[Stored items]
● ● ●

(* ===== verification/EfsFile.v ===== *)
(** The contents of a file: [efs_i_bmap], [efs_i_read] and [efs_i_write]
    (fs/easyfs/inode.c) against the bytes of the block device.

    [slots f s i] are the data blocks of an inode in the order of the file, 0
    where none is mapped; [fbyte f s i a] is the byte at offset [a] of the file.
    [fs_ok] and [inode_ok] are the invariant: mapped blocks are pairwise
    distinct and in use in the block bitmap, and free blocks hold zeros. *)
From S2P Require Import Prelude ListLib Containers Bitmap Buddy PageAlloc Semaphore ObjCache Bio BlockDev Layout Efs.

#[local] Arguments replicate : simpl never.
#[local] Arguments decode_words : simpl never.

(** * Bytes of the device *)

Definition disk_bytes (f : Z → option Z) (a : Z) (n : nat) : list Z :=
  (λ i, default 0 (f (a + Z.of_nat i))) <$> seq 0 n.
Definition disk_words (f : Z → option Z) (b : Z) : list Z :=
  decode_words NINDIRECT (disk_bytes f (b * BLOCK_SIZE) (Z.to_nat BLOCK_SIZE)).

Lemma length_disk_bytes f a n : length (disk_bytes f a n) = n.
Proof. unfold disk_bytes. by rewrite length_fmap, length_seq. Qed.

Lemma disk_bytes_lookup f a n i : (i < n)%nat → disk_bytes f a n !! i = Some (default 0 (f (a + Z.of_nat i))).
Proof. intros Hi. unfold disk_bytes. by rewrite list_lookup_fmap, lookup_seq_lt. Qed.

Lemma disk_bytes_ext f g a n :
  (∀ x, a <= x < a + Z.of_nat n → f x = g x) → disk_bytes f a n = disk_bytes g a n.
Proof.
  intros Hfg. apply list_fmap_ext. intros i x Hx. apply lookup_seq in Hx as [-> Hi]. by rewrite Hfg by lia.
Qed.

Lemma disk_words_ext f g b :
  (∀ x, b * BLOCK_SIZE <= x < (b + 1) * BLOCK_SIZE → f x = g x) → disk_words f b = disk_words g b.
Proof. intros Hfg. unfold disk_words. f_equal. apply disk_bytes_ext. unfold BLOCK_SIZE in *. intros; apply Hfg. lia. Qed.

Lemma length_disk_words f b : length (disk_words f b) = NINDIRECT.
Proof. apply length_decode_words. Qed.

Lemma fwrite_other start data f a :
  ¬ (start <= a < start + Z.of_nat (length data)) → fwrite start data f a = f a.
Proof. intros. unfold fwrite. by rewrite decide_False. Qed.

(** A write inside block [b] leaves the other blocks alone. *)
Lemma fwrite_block b o data f b' o' :
  0 <= o → o + Z.of_nat (length data) <= BLOCK_SIZE → 0 <= o' < BLOCK_SIZE → b' ≠ b →
  fwrite (b * BLOCK_SIZE + o) data f (b' * BLOCK_SIZE + o') = f (b' * BLOCK_SIZE + o').
Proof. unfold BLOCK_SIZE. intros. apply fwrite_other. nia. Qed.

Lemma fwrite_here b o data f o' :
  fwrite (b * BLOCK_SIZE + o) data f (b * BLOCK_SIZE + o') =
    if decide (o <= o' < o + Z.of_nat (length data)) then data !! Z.to_nat (o' - o) else f (b * BLOCK_SIZE + o').
Proof.
  unfold fwrite. destruct (decide (o <= o' < _)); [rewrite decide_True by lia; f_equal; lia|by rewrite decide_False by lia].
Qed.

Section file.
Context {P C B : Type} `{PageAllocLaws P} `{ObjCacheLaws C} `{BlockDevLaws B}.
Local Notation "'fs'" := (efs P C B).
Implicit Types (s : fs) (i : easy_m_inode) (f : Z → option Z).

(** * The invariant *)

Definition addr12 i : Z := default 0 (i_addrs (i_di i) !! NDIRECT).
Definition ind_words f s i : list Z :=
  if decide (addr12 i = 0) then replicate NINDIRECT 0
  else if decide (i_indir i = 0) then disk_words f (addr12 i)
  else default [] (indirs s !! i_indir i).
Definition slots f s i : list Z := take NDIRECT (i_addrs (i_di i)) ++ ind_words f s i.
(** Every block of the inode: those of the file and the indirect one. *)
Definition all_blocks f s i : list Z := addr12 i :: slots f s i.

Definition fbyte f s i (a : Z) : option Z :=
  b ← slots f s i !! Z.to_nat (a / BLOCK_SIZE);
  if b =? 0 then None else f (b * BLOCK_SIZE + a mod BLOCK_SIZE).

Record inode_ok (lo : Z) f s i : Prop := {
  io_len : length (i_addrs (i_di i)) = 13%nat;
  io_page : i_indir i ≠ 0 → addr12 i ≠ 0 ∧ ∃ ws, indirs s !! i_indir i = Some ws ∧ length ws = NINDIRECT;
  io_inj : ∀ j k b, all_blocks f s i !! j = Some b → all_blocks f s i !! k = Some b → b ≠ 0 → j = k;
  io_used : ∀ b, b ∈ all_blocks f s i → b ≠ 0 → lo <= b < Bmp.size (bmap s) ∧ Bmp.used (bmap s) b = true;
}.

Record fs_ok (lo N K : Z) f (X : gset Z) s : Prop := {
  fo_dev : bd_rep (s_bd s) N K f;
  fo_K : 1 <= K;
  fo_map : Bmp.bitmap_wf lo (bmap s);
  fo_lo : 0 < lo;
  fo_size : Bmp.size (bmap s) <= N ∧ Bmp.size (bmap s) < 2 ^ 31;
  fo_zero : ∀ b, lo <= b < Bmp.size (bmap s) → Bmp.used (bmap s) b = false → disk_words f b = replicate NINDIRECT 0;
  fo_lock : sb_lock ∉ efs_locks s;
  fo_pages : page_rep (pagea s) X;
}.

(** What the operations on one file leave alone. *)
Record same_rest s s' : Prop := {
  sr_imap : imap s' = imap s;
  sr_ihash : s_ihash s' = s_ihash s;
  sr_dhash : s_dhash s' = s_dhash s;
  sr_nodes : nodes s' = nodes s;
  sr_dentries : dentries s' = dentries s;
  sr_locks : efs_locks s' = efs_locks s;
  sr_icache : efs_inode_kmem_cache s' = efs_inode_kmem_cache s;
  sr_dcache : efs_dentry_kmem_cache s' = efs_dentry_kmem_cache s;
  sr_ds : ∃ x, s_ds s' = set_block_free x (s_ds s);
}.
Lemma ds_same (d : easy_d_super_block) : d = set_block_free (block_free d) d.
Proof. by destruct d. Qed.
Lemma fs_rest_refl s : same_rest s s.
Proof. split; try done. exists (block_free (s_ds s)). by destruct (s_ds s). Qed.
Lemma fs_rest_trans s1 s2 s3 : same_rest s1 s2 → same_rest s2 s3 → same_rest s1 s3.
Proof.
  intros [] [? ? ? ? ? ? ? ? [x Ex]]. split; try congruence.
  destruct sr_ds0 as [y Ey]. exists x. by rewrite Ex, Ey.
Qed.

(** ** The block bitmap *)

Lemma bmap_alloc_ok lo s :
  Bmp.bitmap_wf lo (bmap s) → 0 <= lo → Bmp.unused (bmap s) ≠ 0 →
  ∃ t s', efs_bmap_alloc s = Done t s' ∧ same_rest s s' ∧ s_bd s' = s_bd s ∧ inodes s' = inodes s ∧
    indirs s' = indirs s ∧ pagea s' = pagea s ∧ Bmp.bitmap_wf lo (bmap s') ∧
    lo <= t < Bmp.size (bmap s) ∧ Bmp.used (bmap s) t = false ∧ Bmp.size (bmap s') = Bmp.size (bmap s) ∧
    Bmp.unused (bmap s') = Bmp.unused (bmap s) - 1 ∧
    (∀ k, 0 <= k → Bmp.used (bmap s') k = if decide (k = t) then true else Bmp.used (bmap s) k) ∧
    ∀ j, lo <= j < t → Bmp.used (bmap s) j = true.
Proof.
  intros Hwf Hlo Hu.
  destruct (Bmp.bitmap_alloc_correct lo (bmap s) Hwf) as [_ Ha].
  destruct (Ha Hu) as (t & b' & E & Ht & Hf & Hleast & Hk & Hs & Hun & Hwf').
  exists t. eexists. split.
  { unfold efs_bmap_alloc. erewrite bind_Done; [|unfold zoom; rewrite E; reflexivity].
    destruct (Z.eqb_spec t (-1)); [lia|]. reflexivity. }
  split; [split; try done; by eexists|]. split_and!; done || lia.
Qed.

Lemma bmap_alloc_locked_ok lo s :
  Bmp.bitmap_wf lo (bmap s) → 0 <= lo → Bmp.unused (bmap s) ≠ 0 → sb_lock ∉ efs_locks s →
  ∃ t s', bmap_alloc_locked s = Done t s' ∧ same_rest s s' ∧ s_bd s' = s_bd s ∧ inodes s' = inodes s ∧
    indirs s' = indirs s ∧ pagea s' = pagea s ∧ Bmp.bitmap_wf lo (bmap s') ∧
    lo <= t < Bmp.size (bmap s) ∧ Bmp.used (bmap s) t = false ∧ Bmp.size (bmap s') = Bmp.size (bmap s) ∧
    Bmp.unused (bmap s') = Bmp.unused (bmap s) - 1 ∧
    (∀ k, 0 <= k → Bmp.used (bmap s') k = if decide (k = t) then true else Bmp.used (bmap s) k) ∧
    ∀ j, lo <= j < t → Bmp.used (bmap s) j = true.
Proof.
  intros Hwf Hlo Hu Hl.
  set (s1 := set_efs_locks ({[sb_lock]} ∪ efs_locks s) s).
  destruct (bmap_alloc_ok lo s1 Hwf Hlo Hu) as (t & s2 & E & [R1 R2 R3 R4 R5 R6 R7 R8 R9] & Hrest).
  exists t, (set_efs_locks (efs_locks s) s2). split.
  - unfold bmap_alloc_locked. erewrite bind_Done; [|unfold spin_lock; simpl; by rewrite decide_False].
    fold s1. rewrite (bind_Done _ _ _ _ _ E). erewrite bind_Done; [done|].
    unfold spin_unlock. simpl. rewrite R6. simpl. rewrite decide_True by set_solver.
    by rewrite lock_unlock_locks.
  - split; [split; done|]. exact Hrest.
Qed.

(** ** The device *)

Lemma dev_read_ok N K f s bno off len :
  bd_rep (s_bd s) N K f → 1 <= K → 0 <= bno → 0 <= off → 0 < len → off + len <= BLOCK_SIZE → bno < N →
  ∃ b', dev_read bno off len s = Done (disk_bytes f (bno * BLOCK_SIZE + off) (Z.to_nat len)) (set_bd b' s) ∧
    bd_rep b' N K f.
Proof.
  intros Hr HK Hb Ho Hl He HN. pose proof (bd_size _ _ _ _ Hr). unfold BLOCK_SIZE in *.
  assert (Hrange : bd_range N K bno off len).
  { unfold bd_range, is_u32, blocks_of, BLK_SIZE. split_and!; try lia.
    destruct (Z.eqb_spec len 0); [lia|]. rewrite Z.mod_small by lia.
    assert ((off + len - 1) / 4096 = 0) as ->; [apply Z.div_small; lia|lia]. }
  destruct (bd_read_ok _ _ _ _ _ _ _ Hr Hrange) as (d & b' & E & Hlen & Hd & Hr').
  exists b'. split; [|done]. unfold dev_read, zoom. rewrite !u32_small by lia. rewrite E. f_equal.
  apply list_eq. intros k. destruct (decide (Z.of_nat k < len)) as [Hk|Hk].
  - rewrite disk_bytes_lookup by lia. rewrite Hd by done. unfold BLK_SIZE.
    destruct (bd_dom _ _ _ _ (bno * 4096 + off + Z.of_nat k) Hr) as [x ->]; [unfold BLK_SIZE; lia|done].
  - rewrite !lookup_ge_None_2; [done|rewrite length_disk_bytes; lia|lia].
Qed.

● ● ●

▶ What you need to do: Would you show every line in the data above that contains the string "Arguments"?

▶ Written answer:
#[local] Arguments replicate : simpl never.
#[local] Arguments decode_words : simpl never.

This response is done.